К вечеру лихорадка достигла такого ужасного прогресса, что показалось необходимым вызвать священника. Сэр Эндрю Уайлли, по настоянию императрицы, вошел в комнату умирающего принца и, подойдя к его кровати, со слезами на глазах посоветовал ему «призвать на помощь Всевышнего и не отказываться от помощи религии, как он уже сделал это с медициной».

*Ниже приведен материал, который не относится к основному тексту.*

(* ===== verification/PyStr.v ===== *)
(** * Python strings

    A Python [str] is a Rocq [string] holding its UTF-8 encoding. [len] and slicing
    count code points, so [py_len] skips the continuation bytes [10xxxxxx] and
    [py_take] never cuts inside a code point. [str(n)] of an integer is stdpp's
    [pretty]. *)

From S2P Require Import Prelude.
From Stdlib Require Import Ascii.


Definition is_continuation (c : ascii) : bool :=
  let n := N_of_ascii c in ((128 <=? n) && (n <? 192))%N.

(** [len(s)]. *)
Fixpoint py_len (s : string) : Z :=
  match s with
  | EmptyString => 0
  | String c s => (if is_continuation c then 0 else 1) + py_len s
  end.

(** [s[:n]] for [n >= 0]; [skipping] drops the continuation bytes of a cut code point. *)
Fixpoint py_take (n : Z) (s : string) : string :=
  match s with
  | EmptyString => EmptyString
  | String c s =>
      if is_continuation c then String c (py_take n s)
      else if n <=? 0 then EmptyString else String c (py_take (n - 1) s)
  end.

(** [s[:n]] for any [n]: a negative bound counts from the end. *)
Definition py_slice_to (n : Z) (s : string) : string :=
  if n <? 0 then py_take (Z.max 0 (py_len s + n)) s else py_take n s.

(** [s.lower()] on ASCII letters; the modelled strings are ASCII enum values. *)
Definition lower_ascii (c : ascii) : ascii :=
  let n := N_of_ascii c in
  if ((65 <=? n) && (n <=? 90))%N then ascii_of_N (n + 32) else c.

Fixpoint py_lower (s : string) : string :=
  match s with
  | EmptyString => EmptyString
  | String c s => String (lower_ascii c) (py_lower s)
  end.

(** [sep.join(parts)]. *)
Fixpoint py_join (sep : string) (parts : list string) : string :=
  match parts with
  | [] => ""
  | [p] => p
  | p :: rest => p +:+ sep +:+ py_join sep rest
  end.

(** A zero-padded decimal of a non-negative integer, [f"{n:0{w}d}"]. *)
Fixpoint digits_pad (w : nat) (n : Z) : string :=
  match w with
  | O => ""
  | S w => digits_pad w (n / 10) +:+ String (ascii_of_N (48 + Z.to_N (n mod 10))) EmptyString
  end.

(** [repr] of a string without quotes or escapes (column names and enum values). *)
Definition py_repr (s : string) : string := "'" +:+ s +:+ "'".

(** [str(l)] of a list of such strings. *)
Definition py_repr_list (l : list string) : string := "[" +:+ py_join ", " (py_repr <$> l) +:+ "]".

(** [sub in text] of two strings. *)
Fixpoint contains (sub text : string) : bool :=
  String.prefix sub text || match text with EmptyString => false | String _ rest => contains sub rest end.

(** Every byte of a string satisfies a test. *)
Fixpoint all_chars (p : ascii → bool) (s : string) : bool :=
  match s with EmptyString => true | String c s => p c && all_chars p s end.

(** [s.split(sep)] for a separator of one ASCII character. *)
Fixpoint py_split (sep : ascii) (s : string) : list string :=
  match s with
  | EmptyString => [EmptyString]
  | String c s =>
      if Ascii.eqb c sep then EmptyString :: py_split sep s
      else match py_split sep s with
           | part :: rest => String c part :: rest
           | [] => [String c EmptyString]
           end
  end.

(** [s.split(sep, 1)[0]] *)
Fixpoint py_before (sep : ascii) (s : string) : string :=
  match s with
  | EmptyString => EmptyString
  | String c s => if Ascii.eqb c sep then EmptyString else String c (py_before sep s)
  end.

(** ** Facts *)

Lemma py_len_app s t : py_len (s +:+ t) = py_len s + py_len t.
Proof.
  induction s as [|c s IH]; [done|].
  change (String c s +:+ t) with (String c (s +:+ t)). cbn [py_len]. lia.
Qed.

Lemma py_len_nonneg s : 0 <= py_len s.
Proof. induction s as [|c s IH]; cbn; [lia|]. destruct (is_continuation c); lia. Qed.

Lemma py_take_len n s : 0 <= n → py_len (py_take n s) <= n.
Proof.
  revert n. induction s as [|c s IH]; intros n Hn; cbn; [lia|].
  destruct (is_continuation c) eqn:E; cbn; [rewrite E; specialize (IH n Hn); lia|].
  destruct (Z.leb_spec n 0) as [|Hn']; cbn; [lia|].
  rewrite E. specialize (IH (n - 1)). lia.
Qed.

Lemma py_take_all n s : py_len s <= n → py_take n s = s.
Proof.
  revert n. induction s as [|c s IH]; intros n; cbn; [done|].
  pose proof (py_len_nonneg s). intros Hn.
  destruct (is_continuation c) eqn:E; cbn; [by rewrite IH by lia|].
  destruct (Z.leb_spec n 0); cbn; [lia|]. by rewrite IH by lia.
Qed.

Lemma py_slice_to_nonneg n s : 0 <= n → py_slice_to n s = py_take n s.
Proof. intros Hn. unfold py_slice_to. by destruct (Z.ltb_spec n 0); [lia|]. Qed.

#[export] Hint Rewrite py_len_app : s2p.
#[export] Hint Resolve py_len_nonneg : s2p.

(** [str.isspace] characters, as UTF-8. *)
Definition of_bytes (bytes : list N) : string := foldr String EmptyString (ascii_of_N <$> bytes).
Definition WHITESPACE : list string :=
  ((λ n, of_bytes [n]) <$> [9; 10; 11; 12; 13; 28; 29; 30; 31; 32]%N) ++
  [of_bytes [194; 133]; of_bytes [194; 160]; of_bytes [225; 154; 128]]%N ++
  ((λ n, of_bytes [226; 128; n]%N) <$> [128; 129; 130; 131; 132; 133; 134; 135; 136; 137; 138; 168; 169; 175]%N) ++
  [of_bytes [226; 129; 159]; of_bytes [227; 128; 128]]%N.

Fixpoint lstrip (fuel : nat) (s : string) : string :=
  match fuel with
  | O => s
  | S fuel =>
      match list_find (λ w, String.prefix w s = true) WHITESPACE with
      | Some (_, w) => lstrip fuel (String.substring (String.length w) (String.length s) s)
      | None => s
      end
  end.

Fixpoint rstrip (s : string) : string :=
  match s with
  | EmptyString => EmptyString
  | String c rest => if String.eqb (lstrip (String.length s) s) "" then EmptyString else String c (rstrip rest)
  end.

(** [s.strip()]; a step of [lstrip] drops at least a byte. *)
Definition py_strip (s : string) : string := rstrip (lstrip (String.length s) s).

Definition hex_digit (n : N) : string := String (ascii_of_N (if (n <? 10)%N then 48 + n else 87 + n)) EmptyString.

Fixpoint hex_pad (w : nat) (n : N) : string :=
  match w with O => "" | S w => hex_pad w (n / 16) +:+ hex_digit (n mod 16) end.

(** [str(uuid)], the UUID as its 128-bit integer. *)
Definition uuid_text (n : N) : string :=
  let hex := hex_pad 32 n in
  py_join "-" [String.substring 0 8 hex; String.substring 8 4 hex; String.substring 12 4 hex;
               String.substring 16 4 hex; String.substring 20 12 hex].

(** * Text by code points

    A Python [str] of any code points, as the list of them: what the code does with text from
    outside that no ASCII assumption covers. *)


Abbreviation text := (list N).

(** An ASCII literal of the source. *)
Definition ascii_text (s : string) : text := N_of_ascii <$> String.list_ascii_of_string s.

#[global] Arguments ascii_text : simpl never.

(** [str.isspace] of a code point. *)
Definition is_space (c : N) : bool :=
  ((9 <=? c) && (c <=? 13) || (28 <=? c) && (c <=? 32) || (c =? 133) || (c =? 160) || (c =? 5760) ||
   (8192 <=? c) && (c <=? 8202) || (c =? 8232) || (c =? 8233) || (c =? 8239) || (c =? 8287) || (c =? 12288))%N.

Fixpoint drop_spaces (s : text) : text :=
  match s with [] => [] | c :: rest => if is_space c then drop_spaces rest else s end.

Definition trim_right (s : text) : text := reverse (drop_spaces (reverse s)).

(** [s.strip()] *)
Definition strip (s : text) : text := trim_right (drop_spaces s).

(** [sep.join(parts)] *)
Fixpoint join_text (sep : N) (parts : list text) : text :=
  match parts with
  | [] => []
  | [p] => p
  | p :: rest => p ++ [sep] ++ join_text sep rest
  end.

(** [s.split(sep)] *)
Fixpoint split_text (sep : N) (s : text) : list text :=
  match s with
  | [] => [[]]
  | c :: rest =>
      if (c =? sep)%N then [] :: split_text sep rest
      else match split_text sep rest with part :: parts => (c :: part) :: parts | [] => [[c]] end
  end.

(** Python's order of strings: by code points. *)
Fixpoint text_le (a b : text) : bool :=
  match a, b with
  | [], _ => true
  | _ :: _, [] => false
  | x :: a, y :: b => (x <? y)%N || ((x =? y)%N && text_le a b)
  end.

(** [sorted(texts)] *)
Definition text_sorted (l : list text) : list text := @merge_sort _ (λ a b, text_le a b = true) (λ a b, decide (text_le a b = true)) l.

(** [text.encode("utf-8")], of text with no surrogates. *)
Definition encode_utf8 (s : text) : list N :=
  c ← s;
  if (c <? 128)%N then [c]
  else if (c <? 2048)%N then [192 + c / 64; 128 + c mod 64]%N
  else if (c <? 65536)%N then [224 + c / 4096; 128 + c / 64 mod 64; 128 + c mod 64]%N
  else [240 + c / 262144; 128 + c / 4096 mod 64; 128 + c / 64 mod 64; 128 + c mod 64]%N.

(** ** Trimming *)

Lemma drop_spaces_head c s : is_space c = false → drop_spaces (c :: s) = c :: s.
Proof. intros H. cbn. by rewrite H. Qed.

Lemma drop_spaces_sub s : ∃ pre, s = pre ++ drop_spaces s.
Proof.
  induction s as [|c s [pre IH]]; [by exists []|]. cbn. destruct (is_space c); [exists (c :: pre); by rewrite IH at 1|by exists []].
Qed.

Lemma drop_spaces_first s c rest : drop_spaces s = c :: rest → is_space c = false.
Proof. induction s as [|d s IH]; [done|]. cbn. destruct (is_space d) eqn:E; [done|]. by intros [= <- <-]. Qed.

Lemma drop_spaces_nonempty s c : c ∈ s → is_space c = false → drop_spaces s ≠ [].
Proof.
  induction s as [|d s IH]; intros Hin Hc; [by apply elem_of_nil in Hin|]. cbn. destruct (is_space d) eqn:E; [|done].
  apply elem_of_cons in Hin as [->|Hin]; [congruence|by apply IH].
Qed.

(** Trimming on the right keeps a prefix, not empty when its first code point is no space. *)
Lemma trim_right_prefix s : ∃ post, s = trim_right s ++ post.
Proof.
  unfold trim_right. destruct (drop_spaces_sub (reverse s)) as [pre Hp]. exists (reverse pre).
  rewrite <- reverse_app, <- Hp. by rewrite reverse_involutive.
Qed.

Lemma trim_right_first c s : is_space c = false → ∃ s', trim_right (c :: s) = c :: s'.
Proof.
  intros Hc. destruct (trim_right_prefix (c :: s)) as [post Hp].
  destruct (trim_right (c :: s)) as [|d s'] eqn:E.
  - exfalso. unfold trim_right in E. apply (f_equal reverse) in E. rewrite reverse_involutive in E.
    apply (drop_spaces_nonempty (reverse (c :: s)) c); [|done|done]. apply elem_of_reverse. left.
  - injection Hp as -> _. by eexists.
Qed.

Lemma strip_first s : strip s ≠ [] → ∃ c s', strip s = c :: s' ∧ is_space c = false.
Proof.
  unfold strip. destruct (drop_spaces s) as [|c rest] eqn:E; [done|]. intros _.
  pose proof (drop_spaces_first _ _ _ E) as Hc. destruct (trim_right_first c rest Hc) as [s' ->]. by exists c, s'.
Qed.

Lemma strip_nil s : strip s = [] → Forall (λ c, is_space c = true) s.
Proof.
  intros H. induction s as [|c s IH]; [constructor|]. unfold strip in H. cbn [drop_spaces] in H. destruct (is_space c) eqn:E.
  - constructor; [done|]. by apply IH.
  - destruct (trim_right_first c s E) as [q Hq]. by rewrite Hq in H.
Qed.

(** ** The order of text and the text of a UUID *)

Lemma text_le_refl a : text_le a a = true.
Proof. induction a as [|x a IH]; cbn; [done|]. by rewrite N.eqb_refl, IH, orb_true_r. Qed.

Lemma text_le_cons x y a b : text_le (x :: a) (y :: b) = true ↔ (x < y)%N ∨ x = y ∧ text_le a b = true.
Proof. cbn. rewrite orb_true_iff, andb_true_iff, N.ltb_lt, N.eqb_eq. done. Qed.

Lemma text_le_total a b : text_le a b = true ∨ text_le b a = true.
Proof.
  revert b. induction a as [|x a IH]; intros [|y b]; [by left|by left|by right|].
  rewrite !text_le_cons. destruct (IH b), (N.lt_trichotomy x y) as [|[|]]; subst; tauto.
Qed.

Lemma text_le_antisym a b : text_le a b = true → text_le b a = true → a = b.
Proof.
  revert b. induction a as [|x a IH]; intros [|y b] H1 H2; try done.
  rewrite text_le_cons in H1, H2. destruct H1 as [H1|[-> H1]], H2 as [H2|[H2' H2]]; try lia. f_equal. by apply IH.
Qed.

Lemma text_le_trans a b c : text_le a b = true → text_le b c = true → text_le a c = true.
Proof.
  revert b c. induction a as [|x a IH]; intros [|y b] [|z c] H1 H2; try done.
  rewrite text_le_cons in *. destruct H1 as [H1|[-> H1]], H2 as [H2|[-> H2]]; try (left; lia). right. split; [done|]. by apply (IH b).
Qed.

Lemma hex_digit_inj a b : (a < 16)%N → (b < 16)%N → hex_digit a = hex_digit b → a = b.
Proof.
  intros Ha Hb H. unfold hex_digit in H. injection H as H. apply (f_equal N_of_ascii) in H.
  rewrite !N_ascii_embedding in H by (destruct (N.ltb_spec a 10), (N.ltb_spec b 10); lia).
  destruct (N.ltb_spec a 10), (N.ltb_spec b 10); lia.
Qed.

Lemma length_append (a b : string) : String.length (a +:+ b) = (String.length a + String.length b)%nat.
Proof. induction a as [|x a IH]; [done|]. change (S (String.length (a +:+ b)) = S (String.length a + String.length b)). by rewrite IH. Qed.

Lemma hex_pad_length w n : String.length (hex_pad w n) = w.
Proof. revert n. induction w as [|w IH]; intros n; cbn [hex_pad]; [done|]. rewrite length_append, IH. cbn. lia. Qed.

Lemma append_inj (a b c d : string) : String.length a = String.length c → a +:+ b = c +:+ d → a = c ∧ b = d.
Proof.
  revert c. induction a as [|x a IH]; intros [|y c] Hl H; try discriminate; [done|].
  injection H as -> H. injection Hl as Hl. destruct (IH c Hl H) as [-> ->]. done.
Qed.

Lemma hex_pad_inj w a b : hex_pad w a = hex_pad w b → (a mod 16 ^ N.of_nat w = b mod 16 ^ N.of_nat w)%N.
Proof.
  revert a b. induction w as [|w IH]; intros a b H; [by rewrite !N.mod_1_r|]. cbn [hex_pad] in H.
  apply append_inj in H as [H1 H2]; [|by rewrite !hex_pad_length].
  apply hex_digit_inj in H2; [|by apply N.mod_lt..]. apply IH in H1.
  rewrite Nat2N.inj_succ, N.pow_succ_r', !N.Div0.mod_mul_r. by rewrite H2, H1.
Qed.

(** The text without its dashes is the digits again. *)
Definition undashed (u : string) : string :=
  String.substring 0 8 u +:+ String.substring 9 4 u +:+ String.substring 14 4 u +:+ String.substring 19 4 u +:+ String.substring 24 12 u.

Lemma undashed_uuid n : undashed (uuid_text n) = hex_pad 32 n.
Proof.
  unfold uuid_text. pose proof (hex_pad_length 32 n) as H. generalize dependent (hex_pad 32 n). intros s H.
  do 32 (destruct s as [|? s]; [discriminate|]). destruct s; [reflexivity|discriminate].
Qed.

Lemma uuid_text_inj a b : (a < 2 ^ 128)%N → (b < 2 ^ 128)%N → uuid_text a = uuid_text b → a = b.
Proof.
  intros Ha Hb H. apply (f_equal undashed) in H. rewrite !undashed_uuid in H. apply hex_pad_inj in H.
  by rewrite !N.mod_small in H.
Qed.

Lemma ascii_text_inj a b : ascii_text a = ascii_text b → a = b.
Proof.
  unfold ascii_text. intros H. apply (list_fmap_eq_inj N_of_ascii) in H.
  2:{ intros x y E. by rewrite <- (ascii_N_embedding x), E, ascii_N_embedding. }
  by rewrite <- (String.string_of_list_ascii_of_string a), H, String.string_of_list_ascii_of_string.
Qed.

Император мгновенно дал свое согласие. Пятнадцатого числа, в пять часов утра, смиренный деревенский священник подошел к императорской кровати, чтобы принять исповедь своего умирающего государя. — «Мой отец, Бог должен быть милостив к королям, — были первыми словами, которые император обратил к служителю религии, — действительно, они нуждаются в этом гораздо больше, чем другие люди». В этой фразе все испытания и искушения деспотического правителя великого народа — его территориальные амбиции, его ревность, его политические уловки, его недоверие и чрезмерная доверчивость, кажется, кратко охвачены. Затем, по-видимому, заметив некоторую робость в духовном исповеднике, которого предоставила ему судьба, он добавил: «Мой отец, обращайтесь со мной как с заблудшим человеком, а не как с императором». Священник подошел к кровати, принял исповедь своего августейшего кающегося и преподал ему последние таинства. Затем, будучи проинформированным об упорстве императора в отказе от лекарств, он настоятельно просил его оставить это роковое упрямство, заметив, «что он боится, что Бог сочтет это абсолютно самоубийственным». Его увещевания произвели глубокое впечатление на ум принца, который отозвал сэра Эндрю Уайлли и, подав ему руку, велел ему делать с ним все, что угодно. Уайлли воспользовался этой абсолютной капитуляцией, чтобы приложить двадцать пиявок к голове императора; но применение было слишком поздним, жгучая лихорадка постоянно усиливалась, и страдалец был признан безнадежным. Известие наполнило умирающую комнату плачущими слугами, которые нежно любили своего господина.